La transition se fait progressivement. Quelques années auparavant le protocole de l'assemblée communale était encore écrit en italien. Aujourd'hui il est uniquement téléchargeable en allemand sur le site de la commune. Ce qui incite deux internautes à se disputer sur Wikipédia quant à l'exclusivité de l'italien en tant que langue communale.
Langues officieuses
Côte à côte avec ces deux langues majoritaires vivent quelques familles qui pratiquent le romanche. Angela Cortesi, tenancière du magasin "Volg", le parle avec ses enfants à la maison. Pourtant elle ne vend pas le "Posta Ladina", journal romanche d'Engadine: "Les gens y sont abonnés. Je n'arriverais pas à en écouler assez ici", explique-t-elle dans un allemand aux consonances italiennes.
Plus récemment, c'est le portugais qui a fait son entrée dans la communauté villageoise. Aussi ce n'est pas rare que l'on entende des hommes se saluer d'un "bom-dia" dans la rue. Nettoyant la bouche d'Alissa à l'aide d'un mouchoir, Giovanna explique que s'il y a encore des enfants à Bivio, c'est grâce à eux.
Elle-même mariée à un Portugais, elle voit cette immigration d'un bon oeil: "En plus voyez-vous, ma mère est anglaise." Leur première fille qui a déjà cinq ans maitrise parfaitement la langue de son père. Sur la quinzaine d'élèves de sa classe bon nombre sont lusophones: "A la récré, certains enfants parlent portugais entre eux. Peut-être qu'un jour le village sera une enclave portugaise!", ajoute la jeune mère en riant.
Gare CFF SNCF, Bâle. Montez à bord du tram 11 direction "St. Louis – Grenze", patientez approximativement 20 minutes, et vous avez déjà quitté le territoire Suisse. Si je ne m'abuse, la frontière franco-suisse à Bâle est la seule qui représente aussi une frontière linguistique. Pour fixer le moment crucial de mon voyage j'ai donc mitrailler cette incarnation de mon fil rouge: Les frontières des langues.

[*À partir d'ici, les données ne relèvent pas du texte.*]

(* ===== verification/Uri.v ===== *)
(** * mysqlconnector jdbc/driver/mysql_uri.{h,cpp}: connection addresses

    [MySQL_Uri] holds where the server is; [parseUri] reads it from
    [tcp://[host]:port/schema], [unix://socket] or [pipe://named_pipe].  The
    methods work on the members ([Cursor.Method]). *)

From S2P Require Import Prelude Cxx Cursor.

(** ** class MySQL_Uri *)

(** The constant [PROTOCOL_COUNT] ends the enumeration of the protocols. *)
Inductive Protocol_Type := PROTOCOL_TCP | PROTOCOL_SOCKET | PROTOCOL_PIPE | PROTOCOL_COUNT.

#[export] Instance Protocol_Type_eq_dec : EqDecision Protocol_Type.
Proof. solve_decision. Defined.

Record MySQL_Uri := MkUri {
  protocol : Protocol_Type;
  port : Z;
  host : str;
  schema : str;
}.

Definition DEFAULT_TCP_PORT : Z := 3306.

(** [MySQL_Uri::MySQL_Uri] *)
Definition Uri_new : MySQL_Uri := MkUri PROTOCOL_TCP DEFAULT_TCP_PORT [] [].

(** [Port] converts the unsigned member to [int]. *)
Definition Port (u : MySQL_Uri) : Z := to_int (port u).

Definition Host (u : MySQL_Uri) : outcome str :=
  match protocol u with
  | PROTOCOL_TCP => Ok (host u)
  | PROTOCOL_PIPE => Ok ("." : str)
  | PROTOCOL_SOCKET => Ok ("localhost" : str)
  | PROTOCOL_COUNT =>
      Throw (SqlInvalidArgument "NativeAPI::PROTOCOL_COUNT shouldn't be used.")
  end.

Definition tcpProtocol (u : MySQL_Uri) : bool := bool_decide (protocol u = PROTOCOL_TCP).

Definition SocketOrPipe (u : MySQL_Uri) : str := if tcpProtocol u then [] else host u.

Definition setProtocol (p : Protocol_Type) (u : MySQL_Uri) : MySQL_Uri :=
  MkUri p (port u) (host u) (schema u).
Definition set_host (h : str) (u : MySQL_Uri) : MySQL_Uri :=
  MkUri (protocol u) (port u) (c_str h) (schema u).
Definition setHost (h : str) (u : MySQL_Uri) : MySQL_Uri :=
  set_host h (setProtocol PROTOCOL_TCP u).
Definition setSocket (s : str) (u : MySQL_Uri) : MySQL_Uri :=
  set_host s (setProtocol PROTOCOL_SOCKET u).
Definition setPipe (p : str) (u : MySQL_Uri) : MySQL_Uri :=
  set_host p (setProtocol PROTOCOL_PIPE u).
(** The parameter is an [unsigned int]. *)
Definition setPort (p : Z) (u : MySQL_Uri) : MySQL_Uri :=
  MkUri PROTOCOL_TCP (p mod 2 ^ 32) (host u) (schema u).
Definition setSchema (s : str) (u : MySQL_Uri) : MySQL_Uri :=
  MkUri (protocol u) (port u) (host u) (c_str s).

(** ** parseUri *)

(** [find_last_of] a character. *)
Fixpoint last_nat (c : ascii) (s : str) : option nat :=
  match s with
  | [] => None
  | d :: s' =>
      match last_nat c s' with
      | Some i => Some (S i)
      | None => if decide (d = c) then Some 0%nat else None
      end
  end.
Definition find_last_of (s : str) (c : ascii) : Z :=
  match last_nat c s with Some i => Z.of_nat i | None => npos end.

(** [compare(0, n, prefix)] with the length [n] of the prefix. *)
Definition has_prefix (s prefix : str) : bool := str_eqb (take (length prefix) s) prefix.

Definition MYURI_SOCKET_PREFIX : str := "unix://".
Definition MYURI_PIPE_PREFIX : str := "pipe://".
Definition MYURI_TCP_PREFIX : str := "tcp://".

Local Abbreviation method := (Method MySQL_Uri).

(** The blocks of [parseUri] that cut the schema and the port off the host. *)
Definition parse_schema (host : str) : method str :=
  let start_sep := find_char host "/" in
  if negb (start_sep =? npos) then
    _ ← (if 1 <? size host - start_sep then
           s ← pure (substr host (start_sep + 1) (size host - start_sep - 1));
           update (setSchema s)
         else mret tt);
    pure (substr host 0 start_sep)
  else _ ← update (setSchema []); mret host.

Definition parse_port (host : str) : method str :=
  let start_sep := find_last_of host ":" in
  if negb (start_sep =? npos) then
    t ← pure (substr_from host (start_sep + 1));
    p ← pure (atoi t);
    _ ← update (setPort p);
    pure (substr host 0 start_sep)
  else _ ← update (setPort DEFAULT_TCP_PORT); mret host.

Definition parse_authority (host : str) : method bool :=
  host ← parse_schema host;
  host ← parse_port host;
  _ ← (if 0 <? size host then update (setHost host) else mret tt);
  mret true.

Definition parseUri (s : str) : method bool :=
  if has_prefix s MYURI_SOCKET_PREFIX then
    t ← pure (substr_from s (size MYURI_SOCKET_PREFIX)); _ ← update (setSocket t); mret true
  else if has_prefix s MYURI_PIPE_PREFIX then
    t ← pure (substr_from s (size MYURI_PIPE_PREFIX)); _ ← update (setPipe t); mret true
  else
    host ← (if has_prefix s MYURI_TCP_PREFIX
            then pure (substr_from s (size MYURI_TCP_PREFIX))
            else mret (c_str s));
    c ← pure (str_idx host 0);
    if bool_decide (c = "["%char) then
      let end_sep := find_char host "]" in
      if end_sep =? npos then mret false
      else
        h ← pure (substr host 1 (end_sep - 1));
        _ ← update (setHost h);
        rest ← pure (substr_from host (end_sep + 1));
        parse_authority rest
    else parse_authority host.

Example parse_default :
  parseUri "tcp://127.0.0.1:3306" Uri_new = (Ok true, MkUri PROTOCOL_TCP 3306 "127.0.0.1" []).
Proof. vm_compute. reflexivity. Qed.
Example parse_brackets :
  parseUri "[::1]:33060/sales" Uri_new = (Ok true, MkUri PROTOCOL_TCP 33060 "::1" "sales").
Proof. vm_compute. reflexivity. Qed.

(** ** Facts *)

Lemma last_nat_None c s : last_nat c s = None <-> c ∉ s.
Proof.
  induction s as [|d s IH]; simpl; [split; [intros _; apply not_elem_of_nil|done]|].
  rewrite not_elem_of_cons. destruct (last_nat c s).
  - split; [done|]. intros [_ H]. apply IH in H. done.
  - case_decide; [split; [done|naive_solver]|]. split; [|done]. intros _.
    split; [congruence|by apply IH].
Qed.

Lemma last_nat_app c a b : c ∉ b -> last_nat c (a ++ c :: b) = Some (length a).
Proof.
  intros Hb. induction a as [|d a IH]; simpl; [|by rewrite IH].
  by rewrite (proj2 (last_nat_None c b) Hb), decide_True.
Qed.

(** [h:port/schema], the last two parts being optional. *)
Record address := Address { a_host : str; a_port : option str; a_schema : option str }.

Definition opt_part (c : ascii) (o : option str) : str :=
  match o with Some t => c :: t | None => [] end.
Definition authority_text (a : address) : str :=
  a_host a ++ opt_part ":" (a_port a) ++ opt_part "/" (a_schema a).

(** The last colon before the first slash separates the port. *)
Definition address_ok (a : address) (p : Z) : Prop :=
  ("/"%char ∉ a_host a) /\
  match a_port a with
  | Some t => ("/"%char ∉ t) /\ (":"%char ∉ t) /\ atoi t = Ok p
  | None => (":"%char ∉ a_host a) /\ p = DEFAULT_TCP_PORT
  end /\ size (authority_text a) < npos.

(** An empty host keeps the one that is set, a slash without a schema the
    schema that is set. *)
Definition with_address (a : address) (p : Z) (u : MySQL_Uri) : MySQL_Uri :=
  MkUri PROTOCOL_TCP (p mod 2 ^ 32)
    (match a_host a with [] => host u | h => c_str h end)
    (match a_schema a with None => [] | Some [] => schema u | Some s => c_str s end).

Lemma find_char_size c a b : c ∉ a -> size a < npos -> find_char (a ++ c :: b) c = size a.
Proof.
  intros Ha Hs. unfold find_char, find. by rewrite find_char_app.
Qed.

Lemma find_char_npos c a : c ∉ a -> find_char a c = npos.
Proof. intros Ha. unfold find_char, find. by rewrite (proj2 (find_char_None c a) Ha). Qed.

(** The part before the slash. *)
Definition before_slash (a : address) : str := a_host a ++ opt_part ":" (a_port a).

Lemma parse_port_spec a p u :
  address_ok a p ->
  parse_port (before_slash a) u = (Ok (a_host a), setPort p u).
Proof.
  intros (Hh & Hp & Hs). unfold parse_port, before_slash, find_last_of, authority_text in *.
  rewrite !size_app in Hs. pose proof (size_nonneg (opt_part "/" (a_schema a))).
  pose proof (size_nonneg (a_host a)). cbv zeta.
  destruct (a_port a) as [t|]; cbn [opt_part] in *.
  - destruct Hp as (_ & Hc & Hat). rewrite last_nat_app by done.
    rewrite size_cons in Hs. pose proof (size_nonneg t).
    fold (size (a_host a)). rewrite (proj2 (Z.eqb_neq _ _)) by lia. cbn [negb].
    replace (a_host a ++ ":"%char :: t) with ((a_host a ++ [":"%char]) ++ t)
      by by rewrite <- app_assoc.
    replace (size (a_host a) + 1) with (size (a_host a ++ [":"%char]))
      by by rewrite size_app, size_cons, size_nil.
    rewrite substr_from_app, <- app_assoc, substr_app_l by lia.
    unfold update, pure, mbind, Method_bind. by rewrite Hat.
  - destruct Hp as [Hc ->]. by rewrite app_nil_r, (proj2 (last_nat_None _ _) Hc).
Qed.

Definition with_schema (s : option str) (u : MySQL_Uri) : MySQL_Uri :=
  match s with None => setSchema [] u | Some [] => u | Some s => setSchema s u end.

Lemma parse_schema_spec h s u :
  ("/"%char ∉ h) -> size (h ++ opt_part "/" s) < npos ->
  parse_schema (h ++ opt_part "/" s) u = (Ok h, with_schema s u).
Proof.
  intros Hh Hs. unfold parse_schema. pose proof (size_nonneg h). cbv zeta.
  destruct s as [s|]; cbn [opt_part] in *.
  - rewrite size_app, size_cons in Hs. pose proof (size_nonneg s).
    rewrite find_char_size, (proj2 (Z.eqb_neq _ _)) by (done || lia). cbn [negb].
    rewrite substr_app_l, size_app, size_cons. destruct s as [|c s].
    + by rewrite (proj2 (Z.ltb_ge 1 _)) by size_lia.
    + rewrite (proj2 (Z.ltb_lt 1 _)) by size_lia.
      replace (h ++ "/"%char :: c :: s) with ((h ++ ["/"%char]) ++ (c :: s) ++ [])
        by by rewrite <- app_assoc, app_nil_r.
      replace (size h + 1) with (size (h ++ ["/"%char])) by by rewrite size_app, size_cons, size_nil.
      replace (size h + (size (c :: s) + 1) - size h - 1) with (size (c :: s)) by lia.
      unfold update, pure, mbind, Method_bind. by rewrite substr_mid.
  - by rewrite app_nil_r, find_char_npos.
Qed.

Lemma parse_authority_spec a p u :
  address_ok a p -> parse_authority (authority_text a) u = (Ok true, with_address a p u).
Proof.
  intros Ha. pose proof Ha as (Hh & Hp & Hs). unfold parse_authority, authority_text in *.
  assert (Hb : "/"%char ∉ before_slash a).
  { unfold before_slash. apply not_elem_of_app. split; [done|].
    destruct (a_port a); cbn [opt_part]; [|apply not_elem_of_nil].
    apply not_elem_of_cons. split; [done|apply Hp]. }
  rewrite app_assoc in *. fold (before_slash a) in *.
  rewrite (method_bind_ok (parse_schema_spec _ _ u Hb Hs)).
  rewrite (method_bind_ok (parse_port_spec a p _ Ha)).
  unfold with_address, with_schema.
  destruct (a_host a) as [|c h]; [|rewrite (proj2 (Z.ltb_lt 0 _)) by size_lia];
    by destruct (a_schema a) as [[|]|].
Qed.

(** ** The whole address *)

Lemma has_prefix_app pre s : has_prefix (pre ++ s) pre = true.
Proof. unfold has_prefix, str_eqb. rewrite take_app_length. by apply bool_decide_true. Qed.

(** A host without brackets. *)
Lemma parseUri_plain a p u :
  address_ok a p -> hd_error (authority_text a) <> Some "["%char ->
  size (authority_text a) < npos ->
  parseUri (MYURI_TCP_PREFIX ++ authority_text a) u = (Ok true, with_address a p u).
Proof.
  intros Ha Hb Hs. unfold parseUri.
  replace (has_prefix _ MYURI_SOCKET_PREFIX) with false by done.
  replace (has_prefix (_ ++ _) MYURI_PIPE_PREFIX) with false by done.
  rewrite has_prefix_app, substr_from_app, method_pure by lia.
  rewrite <- (parse_authority_spec a p u Ha).
  destruct (authority_text a) as [|c l]; [done|].
  change (str_idx (c :: l) 0) with (str_idx ([] ++ c :: l) (size [])).
  rewrite str_idx_mid, method_pure, bool_decide_false; [done|]. simpl in Hb. congruence.
Qed.

(** A host in brackets may hold anything but the closing bracket. *)
Lemma parseUri_brackets h a p u :
  address_ok a p -> a_host a = [] -> ("]"%char ∉ h) ->
  size h + size (authority_text a) + 2 < npos ->
  parseUri (MYURI_TCP_PREFIX ++ "["%char :: h ++ "]"%char :: authority_text a) u =
    (Ok true, with_address a p (setHost h u)).
Proof.
  intros Ha Hn Hh Hs. unfold parseUri. pose proof (size_nonneg h).
  pose proof (size_nonneg (authority_text a)).
  replace (has_prefix _ MYURI_SOCKET_PREFIX) with false by done.
  replace (has_prefix (_ ++ _) MYURI_PIPE_PREFIX) with false by done.
  rewrite has_prefix_app, substr_from_app, method_pure by size_lia.
  pose proof (str_idx_mid [] "["%char (h ++ "]"%char :: authority_text a)) as E0.
  change (size []) with 0 in E0. simpl in E0. rewrite E0, method_pure, bool_decide_true by done.
  assert (Hf : find_char ("["%char :: h ++ "]"%char :: authority_text a) "]" = size h + 1).
  { change ("["%char :: h ++ "]"%char :: authority_text a)
      with (("["%char :: h) ++ "]"%char :: authority_text a).
    rewrite find_char_size; [by rewrite size_cons| |rewrite size_cons; lia].
    apply not_elem_of_cons. by split. }
  cbv zeta. rewrite Hf, (proj2 (Z.eqb_neq _ _)) by lia.
  replace (size h + 1 - 1) with (size h) by lia.
  pose proof (substr_mid ["["%char] h ("]"%char :: authority_text a)) as E1.
  change (size ["["%char]) with 1 in E1. simpl in E1. rewrite E1, method_pure, method_update.
  pose proof (substr_from_app ("["%char :: h ++ ["]"%char]) (authority_text a)) as E2.
  rewrite size_cons, size_app, size_cons, size_nil in E2. simpl in E2.
  rewrite <- app_assoc in E2. simpl in E2.
  replace (size h + (0 + 1) + 1) with (size h + 1 + 1) in E2 by lia.
  rewrite E2, method_pure by lia. by apply parse_authority_spec.
Qed.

Les frontières sont difficiles à décrire en mot et en images. Où s'arrête une entité? N'est-ce pas là toute la condition humaine, le faite de se délimiter du reste du monde? En matière de langue cela n'est pas clair. Rares sont les lieux où les langues se relaient d'un côté à l'autre d'une frontière. La réalité des frontières linguistique ressemble plutôt à une osmose progressive, un enchevêtrement complexe car Benoît parle aussi allemand et Beat sait s'exprimer en français...

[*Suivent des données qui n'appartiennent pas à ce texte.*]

(** ** Long data *)

(** C24: a long string of at most [LONGEST] bytes and a readable stream of any length are
    always sent completely: from some number of turns on, the loops end, and what was
    appended to the long data of the parameter is what the string or the stream holds. *)
Theorem long_data_arrives (C : CStatement) (P : CPrepared C) (PC : PreparedClient C P)
    (a : Pst) (s : stmt) (i : nat) (l : positive) (d : str) (stream : bool) :
  proxy a = Some s -> takes_long C P PC s i ->
  memory a !! l = Some (if stream then IStream (readable_stream d) else SqlStr d) ->
  (stream = false -> 0 < size d <= LONGEST) ->
  exists n, forall fuel, (n <= fuel)%nat ->
    exists a' s', LongDataSender fuel (Z.of_nat i)
        (if stream then BStream (Some l) else BString (Some l)) a = (Ok true, a') /\
      proxy a' = Some s' /\ appended C P PC s i d s' /\
      memory a' = if stream then <[l := IStream ended_stream]> (memory a) else memory a.
Proof.
  intros Ha Ht Hm Hd. set (k := Z.to_nat (size d / 2 ^ 18 + 1)). exists (S (S k)). intros fuel Hf.
  assert (Hk : size d <= 2 ^ 18 * Z.of_nat k).
  { unfold k. pose proof (size_nonneg d). pose proof (Z.div_pos (size d) (2 ^ 18)).
    pose proof (Z.div_mod (size d) (2 ^ 18)). pose proof (Z.mod_pos_bound (size d) (2 ^ 18)). lia. }
  destruct stream; cbn [LongDataSender].
  - destruct (send_stream_ok C P PC k d i l fuel a s Hk) as (s' & h' & E & Happ & Hh); try done.
    by exists (set_proxy (Some s') (set_params (param_bind a) h' a)), s'.
  - rewrite method_read, Hm. specialize (Hd eq_refl).
    destruct (send_string_ok C P PC k d i 0 fuel a s) as (s' & E & _ & Happ); try done; try lia.
    exists (set_proxy (Some s') a), s'. split; [done|]. split; [done|]. split; [|done]. apply Happ. lia.
Qed.

(** A statement on a client with one parameter that is bound for long data. *)
Definition long_param : @stmt client_stmt :=
  MkClient 1 [MkParam MYSQL_TYPE_LONG_BLOB None 0 None false false] ∅ [] 0.
Definition with_stream : @Pst client_stmt :=
  set_params (ParamBind_new 1) {[1%positive := IStream (readable_stream "in a stream")]}
    (Pst_new long_param 1 ∅).

Lemma long_data_arrives_witness :
  exists n, forall fuel, (n <= fuel)%nat ->
    exists (a' : @Pst client_stmt) s', LongDataSender fuel 0 (BStream (Some 1%positive)) with_stream = (Ok true, a') /\
      proxy a' = Some s' /\ appended client_stmt client_prepared client_accepts long_param 0 "in a stream" s' /\
      memory a' = <[1%positive := IStream ended_stream]> (memory with_stream).
Proof.
  apply (long_data_arrives client_stmt client_prepared client_accepts with_stream long_param 0 1
    "in a stream" true eq_refl); [|reflexivity|done].
  by exists (MkParam MYSQL_TYPE_LONG_BLOB None 0 None false false).
Defined.

Lemma stuck_bind {S A B} (m : Method S A) (f : A -> Method S B) a :
  stuck (m a).1 -> stuck ((m ≫= f) a).1.
Proof. intros E. unfold mbind, Method_bind. by destruct (m a) as [[x|e| |] a']. Qed.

Il n'existe donc pas de code binaire pouvant distinguer un individu comme appartenant à l'une ou à l'autre communauté linguistique, à l'une ou à l'autre culture comme le serait un passeport par rapport à la nationalité (sans oublier les binationaux). C'est là que j'ai de la peine à concevoir la Suisse en tant que nation. A mes yeux, elle n'est que frontière; entre les cultures, les grandes nations européennes, les langues. L'identité commune des Suisses est passablement artificielle, le produit d'une bonne politique d'intégration au fil des siècles. Ou pensez-vous qu'un armailli gruyèrien ait le même "horizon culturel" qu'un citadin de Bâle-Ville? Il y a 500 ans certainement pas et même aujourd'hui, j'en doute.
Assez philosophé pour le moment. Que ce soit à Genève ou à Schaffhouse, lorsque l'on traverse une frontière ce sont surtout les petits détails qui sautent aux yeux. Moi ce qui me donne l'impression d'avoir changer de pays c'est la boîte aux lettres française qui ne semblent pas avoir été modifiées depuis la dernière guerre ou les trottoirs en béton rouge, voir les lampadaires en acier peint en vert ou même le panneau triangulaire du "cédez le passage", qui n'est pas le même en Suisse. Ces petites choses quoi.